L’espionnage a toujours été une activité répandue chez les personnages rohmériens : ils y passent même le plus clair de leur temps. Ils épient, ils observent, ils décryptent des messages codés, ils font des rapports à leurs amis supposés, ils suivent, ils mystifient, ils se retournent soudain, ils attendent aux aguets, ils filent des stratégies et des couvertures si élaborées qu’ils s’y perdent eux-mêmes.
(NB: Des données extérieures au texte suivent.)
(** C13. A message whose tag is not the one of the next sequence number of the
    connection (forged, replayed, reordered or altered) is refused: the file
    system and every other session stay as they are, and the connection is
    closed. *)
Theorem inauthentic_request_refused s conn key u v ct t rest outb :
  session s conn key u (NetConn.frame (v ++ ct ++ t) ++ rest) outb ->
  zlen v = BFS_IV_LEN -> zlen t = BFS_MAC_LEN -> zlen ct + 60 < 2 ^ 31 ->
  t <> gcm_tag (CryptoKey.cipher_key (CryptoKey.setKeyData key)) v (le_split 4 (User.user_recv_seq u)) ct ->
  exists s', round conn s = Ok true s' /\ kept conn s s' /\ links s' !! conn = None.
Proof. exact (round_refused s conn key u v ct t rest outb). Qed.

(** C36. After a response with a wrong tag the client is stuck: the call fails but
    the lock of the connection stays taken, and the next call waits for it
    forever. *)
Theorem forged_response_deadlocks {A A'} (k : call A) (k' : call A') c key sseq rseq outb v ct t :
  call_ok k' -> ready c key sseq rseq (NetConn.frame (v ++ ct ++ t)) outb true ->
  zlen v = BFS_IV_LEN -> zlen t = BFS_MAC_LEN -> zlen ct + 60 < 2 ^ 31 ->
  t <> gcm_tag (CryptoKey.cipher_key (CryptoKey.setKeyData key)) v (le_split 4 rseq) ct ->
  exists c', op_recv (client_op k) c = Ok (call_failed k) c' /\ op_send (client_op k') c' = Crash Deadlocked.
Proof.
  intros Hk Hr Hv Ht Hz Hne.
  destruct (client_forged crnd ckernel chealthy k c key sseq rseq outb v ct t Hr Hv Ht Hz Hne) as (c'&Hrun&Hm&_).
  exists c'. split; [done|]. by apply locked_client_hangs.
Qed.

(** C37. Connections are not told apart: the first request of one client, carried
    to another fresh connection, is accepted there and runs with the rights of
    the other user, since all associations have the same key and the sequence
    numbers all start at 0. *)
Theorem request_accepted_on_other_connection {A} (k : call A) key t conn1 conn2 n1 n2 c s ret f :
  let u2 := User.ctor (u32 (ACLayer.next_uid (acl_layer s) + 1)) in
  call_ok k -> cl_serv_sa = CryptoKey.mk key true t -> conn1 <> conn2 ->
  accepting conn1 s -> accepting conn2 s -> bfs_handle s = true -> ready c key 0 0 [] [] false ->
  RawNet.inbox (NetConn.socket n2) = [] -> RawNet.outbox (NetConn.socket n2) = [] ->
  answer (server_op k true (Some (User.inc_recv_seq u2)) (hfs s)) (- EPERM) rc_failure = Some (ret, f) ->
  exists s1 s2 c' s',
    worker_start use_mt srnd skernel cl_serv_sa uninit indet conn1 n1 s = Ok () s1 /\
    worker_start use_mt srnd skernel cl_serv_sa uninit indet conn2 n2 s1 = Ok () s2 /\
    op_send (client_op k) c = Ok (inl ()) c' /\
    round conn2 (w_server (carry_up conn2 (mkWorld c' s2))) = Ok false s' /\ hfs s' = f.
Proof. exact (other_connection_Ok k key t conn1 conn2 n1 n2 c s ret f). Qed.

(** The end of one client's session breaks the server for all: the handle is
    deleted but the server still counts as initialised, so that the request of
    another client to initialise changes nothing and every operation it asks for
    follows a null pointer. *)
Theorem destroy_breaks_server {A} (k : call A) do_mkfs conn1 conn2 key1 key2 u1 u2 c1 c2 s :
  call_ok k -> conn2 <> conn1 -> in_sync conn1 key1 u1 c1 s -> in_sync conn2 key2 u2 c2 s -> fs_initialized s = true ->
  exists c1' s' c2' s'',
    rpc conn1 (Client.bfs_destroy crnd ckernel) (mkWorld c1 s) = Ok (Some rc_success) (mkWorld c1' s') /\
    rpc conn2 (Client.bfs_init crnd ckernel do_mkfs) (mkWorld c2 s') = Ok (Some rc_success) (mkWorld c2' s'') /\
    rpc conn2 (client_op k) (mkWorld c2' s'') = Crash Undefined_behaviour.
Proof.
  intros Hk Hne Hs1 [Hc2 Hs2] Hi.
  destruct (destroy_Ok conn1 key1 u1 c1 s Hs1) as (c1'&s'&Hd&Hh&Hi'&_&Hother). rewrite Hi in Hi'.
  destruct (init_second_Ok do_mkfs conn2 key2 u2 c2 s') as (c2'&s''&Hr&Hsync&K); [split; [done|by apply Hother]|done|].
  exists c1', s', c2', s''. split_and!; [done|done|].
  eapply no_handle_Ok; [done|exact Hsync|]. by rewrite (kept_handle _ _ _ K).
Qed.

(** A file system that exists already cannot be mounted through the server:
    the request to initialise without formatting is refused by [mount], and the
    connection is lost. *)
Theorem init_without_mkfs_fails {blaws : BlockStoreLaws B} {vlaws : VolumeLaws B} conn key u c s :
  in_sync conn key u c s -> fs_initialized s = false ->
  exists c' s', rpc conn (Client.bfs_init crnd ckernel false) (mkWorld c s) = Ok None (mkWorld c' s') /\
    c_live c' = false /\ links s' !! conn = None /\ fs_initialized s' = false.
Proof. apply init_without_mkfs_Ok, v_status_set. Qed.
End faults.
Enfin un espion professionnel ! (...) Comme tout espion, l’homme rohmérien ne connaît pas la finalité de sa mission, est pris dans la schizophrénie des couvertures, mais il travaille en revanche à décrocher, à arrêter : il ne veut plus œuvrer pour une puissance étrangère (la perpétuation des mots d’ordre, convenances sociales, stéréotypes comportementaux), mais réaliser sa puissance propre, trouver la couverture qui coïncide avec sa personne.
Rien de plus nu et de plus troublant qu’un espion sans couverture. À ainsi s’effeuiller, à enlever toutes ses peaux, il risque de purement et simplement s’évaporer. C’est ce que raconte Triple agent. Nous l’avons dit : quand Rohmer filme amplement les agents du dimanche en manœuvres, il ne montre bizarrement jamais en action l’espion professionnel, le cantonnant à sa sphère privée, amicale et surtout conjugale. Après les espions ordinaires, l’ordinaire de l’espion.
Surprise : en ce domaine-là, il apparaît beaucoup plus vulnérable que les amateurs. Amoureux de sa compagne Arsinoé, il lui dit sincèrement qu’il ne peut lui parler des activités qui mobilisent une grande partie de sa vie. Le voilà du coup condamné, face à une femme miraculeusement pleine, à occuper le terrain de leurs conversations pour éviter toute considération personnelle, susceptible d’occasionner de dangereuses digressions : ne parlons pas de moi, ne parlons pas de notre amour (si évident et sincère - il ne ment pas ici - qu’il ne nécessite pas d’être évoqué). (...)
Il perd tout à ce jeu (...). Sincérité du mensonge : je ne peux te montrer qu’une couverture, mais je n’en change pas, je te montre toujours la même. Il ne se rend même pas compte qu’il est lui-même espionné, et par des bleus (...). L’espion est nu. Pris de court, il raconte pour la première fois à sa femme une opération, usant en guise de maquette de voiture d’une familière sacoche, comme pour se convaincre qu’il a encore le jeu en main, sous la main. Trop tard : l’homme-couverture s’envole subitement au vent de l’Histoire (...)
Une femme amoureuse d’une couverture qui n’est pas la sienne, une couverture amoureuse d’un corps qui n’est pas le sien : rarement le cinéma de Rohmer aura montré un amour aussi inconditionnel que celui-là."
Hervé Aubron, pour la revue Vertigo.